__Your objective__:
Reply with nothing but the number of lines in the data below where the word "every" occurs.

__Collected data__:
◆ ◆ ◆ ◆

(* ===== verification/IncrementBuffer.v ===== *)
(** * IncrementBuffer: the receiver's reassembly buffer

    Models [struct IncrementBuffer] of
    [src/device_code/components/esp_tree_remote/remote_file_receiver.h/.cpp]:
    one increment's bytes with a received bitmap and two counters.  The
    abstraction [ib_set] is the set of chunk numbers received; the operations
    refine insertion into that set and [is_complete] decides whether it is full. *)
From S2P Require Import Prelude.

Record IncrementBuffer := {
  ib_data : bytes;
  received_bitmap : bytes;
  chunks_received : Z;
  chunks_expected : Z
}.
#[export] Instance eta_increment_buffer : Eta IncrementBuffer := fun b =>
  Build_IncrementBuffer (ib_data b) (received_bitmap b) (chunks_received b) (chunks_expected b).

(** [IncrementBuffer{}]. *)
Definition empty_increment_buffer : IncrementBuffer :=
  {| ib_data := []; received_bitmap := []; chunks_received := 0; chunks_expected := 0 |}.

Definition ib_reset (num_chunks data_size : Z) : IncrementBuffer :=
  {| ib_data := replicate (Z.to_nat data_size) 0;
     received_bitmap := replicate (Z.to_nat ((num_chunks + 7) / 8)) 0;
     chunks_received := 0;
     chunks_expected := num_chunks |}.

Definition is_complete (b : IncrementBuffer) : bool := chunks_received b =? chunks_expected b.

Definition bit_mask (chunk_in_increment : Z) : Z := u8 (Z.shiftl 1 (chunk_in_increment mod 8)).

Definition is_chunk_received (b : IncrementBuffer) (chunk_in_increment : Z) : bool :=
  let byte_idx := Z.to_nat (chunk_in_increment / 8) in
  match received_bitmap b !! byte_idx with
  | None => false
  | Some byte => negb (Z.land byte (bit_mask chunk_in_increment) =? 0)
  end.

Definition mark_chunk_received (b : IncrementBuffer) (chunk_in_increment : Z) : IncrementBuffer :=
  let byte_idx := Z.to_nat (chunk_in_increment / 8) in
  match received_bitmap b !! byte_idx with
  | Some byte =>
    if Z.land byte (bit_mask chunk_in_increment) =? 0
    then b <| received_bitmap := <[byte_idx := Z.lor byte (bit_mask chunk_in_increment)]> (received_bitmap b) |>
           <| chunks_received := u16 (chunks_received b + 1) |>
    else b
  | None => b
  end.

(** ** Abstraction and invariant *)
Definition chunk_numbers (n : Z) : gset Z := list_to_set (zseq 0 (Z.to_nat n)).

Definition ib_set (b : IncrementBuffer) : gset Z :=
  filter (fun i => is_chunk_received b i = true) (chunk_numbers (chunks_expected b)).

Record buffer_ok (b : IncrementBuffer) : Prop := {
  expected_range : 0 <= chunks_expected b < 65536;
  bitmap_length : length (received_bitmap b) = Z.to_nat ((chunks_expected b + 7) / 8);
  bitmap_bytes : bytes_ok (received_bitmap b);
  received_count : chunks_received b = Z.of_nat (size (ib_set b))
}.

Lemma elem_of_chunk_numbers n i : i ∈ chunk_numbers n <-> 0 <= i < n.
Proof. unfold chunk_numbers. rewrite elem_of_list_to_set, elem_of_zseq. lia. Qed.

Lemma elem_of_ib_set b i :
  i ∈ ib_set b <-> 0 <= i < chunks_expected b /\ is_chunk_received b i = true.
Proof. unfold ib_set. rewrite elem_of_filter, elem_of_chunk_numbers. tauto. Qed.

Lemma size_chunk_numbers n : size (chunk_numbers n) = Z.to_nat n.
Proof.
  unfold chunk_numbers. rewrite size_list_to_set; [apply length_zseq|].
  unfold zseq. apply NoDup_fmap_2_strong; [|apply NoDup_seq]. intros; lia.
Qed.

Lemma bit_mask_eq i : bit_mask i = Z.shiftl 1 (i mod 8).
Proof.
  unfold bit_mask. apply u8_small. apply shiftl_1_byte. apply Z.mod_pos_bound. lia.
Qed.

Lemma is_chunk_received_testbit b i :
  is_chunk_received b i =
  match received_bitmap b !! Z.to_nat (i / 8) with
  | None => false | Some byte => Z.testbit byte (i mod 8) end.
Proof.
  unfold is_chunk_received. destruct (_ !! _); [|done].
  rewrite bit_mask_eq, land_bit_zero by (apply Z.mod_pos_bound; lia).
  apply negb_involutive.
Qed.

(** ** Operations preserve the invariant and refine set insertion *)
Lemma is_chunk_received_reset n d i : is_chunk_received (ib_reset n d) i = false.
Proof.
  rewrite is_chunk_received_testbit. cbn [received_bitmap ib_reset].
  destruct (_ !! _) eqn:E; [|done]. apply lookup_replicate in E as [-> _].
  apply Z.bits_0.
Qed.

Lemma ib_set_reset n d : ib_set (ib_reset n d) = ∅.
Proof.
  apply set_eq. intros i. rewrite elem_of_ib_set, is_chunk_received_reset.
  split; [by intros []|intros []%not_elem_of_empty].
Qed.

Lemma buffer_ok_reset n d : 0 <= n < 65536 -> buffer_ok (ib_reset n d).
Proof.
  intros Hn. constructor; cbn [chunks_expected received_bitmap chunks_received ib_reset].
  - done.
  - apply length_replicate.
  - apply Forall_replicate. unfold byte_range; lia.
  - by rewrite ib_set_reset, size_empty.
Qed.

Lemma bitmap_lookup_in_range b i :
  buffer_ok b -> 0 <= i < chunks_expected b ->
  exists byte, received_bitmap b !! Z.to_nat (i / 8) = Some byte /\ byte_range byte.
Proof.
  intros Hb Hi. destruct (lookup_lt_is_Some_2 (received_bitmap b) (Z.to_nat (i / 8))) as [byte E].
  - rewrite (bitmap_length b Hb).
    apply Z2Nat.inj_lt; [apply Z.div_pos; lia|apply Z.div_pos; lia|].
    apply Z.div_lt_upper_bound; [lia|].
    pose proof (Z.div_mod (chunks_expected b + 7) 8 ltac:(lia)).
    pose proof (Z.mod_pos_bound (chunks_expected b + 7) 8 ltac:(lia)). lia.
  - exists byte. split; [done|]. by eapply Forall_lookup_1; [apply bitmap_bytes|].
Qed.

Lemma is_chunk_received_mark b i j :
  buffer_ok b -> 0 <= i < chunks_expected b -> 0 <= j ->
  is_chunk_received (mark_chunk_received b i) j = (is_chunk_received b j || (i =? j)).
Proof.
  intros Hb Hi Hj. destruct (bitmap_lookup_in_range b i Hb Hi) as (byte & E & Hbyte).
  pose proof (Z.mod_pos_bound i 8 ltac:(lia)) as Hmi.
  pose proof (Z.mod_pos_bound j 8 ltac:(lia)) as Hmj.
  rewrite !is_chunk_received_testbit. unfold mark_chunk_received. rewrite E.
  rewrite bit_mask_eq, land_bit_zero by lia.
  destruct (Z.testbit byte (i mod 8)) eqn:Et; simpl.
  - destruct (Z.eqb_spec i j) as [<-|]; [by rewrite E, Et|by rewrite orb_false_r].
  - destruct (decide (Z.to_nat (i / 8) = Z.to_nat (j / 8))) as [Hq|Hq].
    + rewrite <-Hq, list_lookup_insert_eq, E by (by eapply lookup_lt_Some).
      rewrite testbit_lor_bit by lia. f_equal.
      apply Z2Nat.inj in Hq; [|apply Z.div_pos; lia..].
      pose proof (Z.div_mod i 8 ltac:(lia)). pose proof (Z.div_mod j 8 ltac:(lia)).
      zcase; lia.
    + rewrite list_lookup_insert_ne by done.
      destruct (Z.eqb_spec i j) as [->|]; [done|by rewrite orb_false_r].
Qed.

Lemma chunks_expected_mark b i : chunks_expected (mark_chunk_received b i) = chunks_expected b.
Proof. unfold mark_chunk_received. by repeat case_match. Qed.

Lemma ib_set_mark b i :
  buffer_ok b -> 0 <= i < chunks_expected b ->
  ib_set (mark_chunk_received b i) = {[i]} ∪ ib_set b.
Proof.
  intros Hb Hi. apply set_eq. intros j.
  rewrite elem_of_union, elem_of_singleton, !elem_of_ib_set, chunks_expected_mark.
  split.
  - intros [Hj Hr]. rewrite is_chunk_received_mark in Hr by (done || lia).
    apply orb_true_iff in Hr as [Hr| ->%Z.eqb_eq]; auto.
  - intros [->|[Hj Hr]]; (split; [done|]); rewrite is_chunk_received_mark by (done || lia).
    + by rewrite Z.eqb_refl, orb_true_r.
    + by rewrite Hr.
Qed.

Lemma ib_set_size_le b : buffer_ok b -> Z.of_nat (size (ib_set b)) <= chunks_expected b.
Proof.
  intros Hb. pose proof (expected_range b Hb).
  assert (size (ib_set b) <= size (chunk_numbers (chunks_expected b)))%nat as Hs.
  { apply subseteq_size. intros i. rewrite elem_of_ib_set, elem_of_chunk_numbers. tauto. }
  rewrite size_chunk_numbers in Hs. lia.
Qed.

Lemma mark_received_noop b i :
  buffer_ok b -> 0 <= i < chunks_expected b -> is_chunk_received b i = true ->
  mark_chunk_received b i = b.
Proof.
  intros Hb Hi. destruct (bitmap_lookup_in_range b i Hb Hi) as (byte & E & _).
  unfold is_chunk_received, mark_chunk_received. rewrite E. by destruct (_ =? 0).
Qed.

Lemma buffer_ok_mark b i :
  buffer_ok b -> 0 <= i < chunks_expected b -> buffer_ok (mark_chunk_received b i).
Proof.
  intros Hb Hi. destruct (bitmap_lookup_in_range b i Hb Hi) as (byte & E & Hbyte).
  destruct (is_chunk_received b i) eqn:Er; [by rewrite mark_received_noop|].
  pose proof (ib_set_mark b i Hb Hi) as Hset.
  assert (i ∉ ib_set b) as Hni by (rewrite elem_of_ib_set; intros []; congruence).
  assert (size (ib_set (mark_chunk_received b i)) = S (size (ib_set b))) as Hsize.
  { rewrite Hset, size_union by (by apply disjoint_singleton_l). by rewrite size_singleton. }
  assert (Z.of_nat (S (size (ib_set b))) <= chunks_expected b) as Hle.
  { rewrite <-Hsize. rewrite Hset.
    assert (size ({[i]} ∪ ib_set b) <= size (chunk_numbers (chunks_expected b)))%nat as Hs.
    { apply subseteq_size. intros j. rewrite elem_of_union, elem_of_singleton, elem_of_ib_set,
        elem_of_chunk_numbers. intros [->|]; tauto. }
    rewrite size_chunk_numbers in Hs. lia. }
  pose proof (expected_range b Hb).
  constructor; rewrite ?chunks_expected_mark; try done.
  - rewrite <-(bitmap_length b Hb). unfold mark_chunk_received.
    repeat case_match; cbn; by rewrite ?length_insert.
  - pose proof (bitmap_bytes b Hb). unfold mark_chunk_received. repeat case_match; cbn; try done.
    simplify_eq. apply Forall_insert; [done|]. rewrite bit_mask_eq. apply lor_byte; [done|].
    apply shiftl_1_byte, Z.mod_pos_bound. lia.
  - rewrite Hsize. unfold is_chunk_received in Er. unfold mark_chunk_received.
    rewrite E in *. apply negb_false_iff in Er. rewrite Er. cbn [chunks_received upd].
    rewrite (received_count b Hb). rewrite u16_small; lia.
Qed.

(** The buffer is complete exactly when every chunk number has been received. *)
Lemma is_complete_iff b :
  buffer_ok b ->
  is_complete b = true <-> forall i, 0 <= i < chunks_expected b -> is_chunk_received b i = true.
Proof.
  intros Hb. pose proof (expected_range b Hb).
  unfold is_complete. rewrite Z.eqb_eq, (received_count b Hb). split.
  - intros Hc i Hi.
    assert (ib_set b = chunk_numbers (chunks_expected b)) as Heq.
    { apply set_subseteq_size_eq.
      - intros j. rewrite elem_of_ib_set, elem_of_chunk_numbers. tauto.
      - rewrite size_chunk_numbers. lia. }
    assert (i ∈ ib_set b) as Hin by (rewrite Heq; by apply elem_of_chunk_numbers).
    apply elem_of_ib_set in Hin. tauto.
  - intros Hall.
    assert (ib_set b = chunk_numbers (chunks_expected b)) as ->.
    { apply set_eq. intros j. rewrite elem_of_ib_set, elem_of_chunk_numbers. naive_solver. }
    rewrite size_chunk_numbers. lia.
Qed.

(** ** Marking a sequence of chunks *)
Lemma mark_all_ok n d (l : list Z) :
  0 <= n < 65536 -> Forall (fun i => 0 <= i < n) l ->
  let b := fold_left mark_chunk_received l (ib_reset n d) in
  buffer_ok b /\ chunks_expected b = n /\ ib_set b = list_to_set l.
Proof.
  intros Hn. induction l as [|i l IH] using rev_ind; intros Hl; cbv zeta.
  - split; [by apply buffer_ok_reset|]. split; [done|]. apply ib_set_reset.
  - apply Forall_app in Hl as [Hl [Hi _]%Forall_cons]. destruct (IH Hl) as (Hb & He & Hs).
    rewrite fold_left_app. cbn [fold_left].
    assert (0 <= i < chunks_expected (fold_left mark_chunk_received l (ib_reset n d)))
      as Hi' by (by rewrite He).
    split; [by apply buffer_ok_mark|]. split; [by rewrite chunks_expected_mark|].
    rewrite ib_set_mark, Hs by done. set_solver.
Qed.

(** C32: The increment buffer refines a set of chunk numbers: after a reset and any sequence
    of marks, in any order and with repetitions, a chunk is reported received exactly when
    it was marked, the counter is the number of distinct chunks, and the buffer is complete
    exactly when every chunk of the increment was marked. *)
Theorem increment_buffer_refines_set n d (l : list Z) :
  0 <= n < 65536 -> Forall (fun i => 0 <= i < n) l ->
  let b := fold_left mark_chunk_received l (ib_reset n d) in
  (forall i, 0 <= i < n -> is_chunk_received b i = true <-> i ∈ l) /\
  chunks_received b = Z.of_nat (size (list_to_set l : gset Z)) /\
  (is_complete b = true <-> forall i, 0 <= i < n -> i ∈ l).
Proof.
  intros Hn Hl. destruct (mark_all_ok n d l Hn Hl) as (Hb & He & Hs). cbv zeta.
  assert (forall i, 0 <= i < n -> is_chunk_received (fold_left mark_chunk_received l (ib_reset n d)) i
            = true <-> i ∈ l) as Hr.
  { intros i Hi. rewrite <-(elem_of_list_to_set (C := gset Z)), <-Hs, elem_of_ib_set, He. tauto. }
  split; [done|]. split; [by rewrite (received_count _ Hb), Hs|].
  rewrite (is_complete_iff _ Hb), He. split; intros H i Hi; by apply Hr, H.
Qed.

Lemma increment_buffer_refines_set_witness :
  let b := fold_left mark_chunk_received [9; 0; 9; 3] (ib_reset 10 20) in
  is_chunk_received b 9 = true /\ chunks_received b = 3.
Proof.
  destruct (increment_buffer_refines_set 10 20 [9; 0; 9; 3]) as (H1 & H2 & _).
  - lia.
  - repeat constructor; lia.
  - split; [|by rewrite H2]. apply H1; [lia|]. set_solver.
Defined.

◆ ◆ ◆ ◆

__Exercise solution__:
2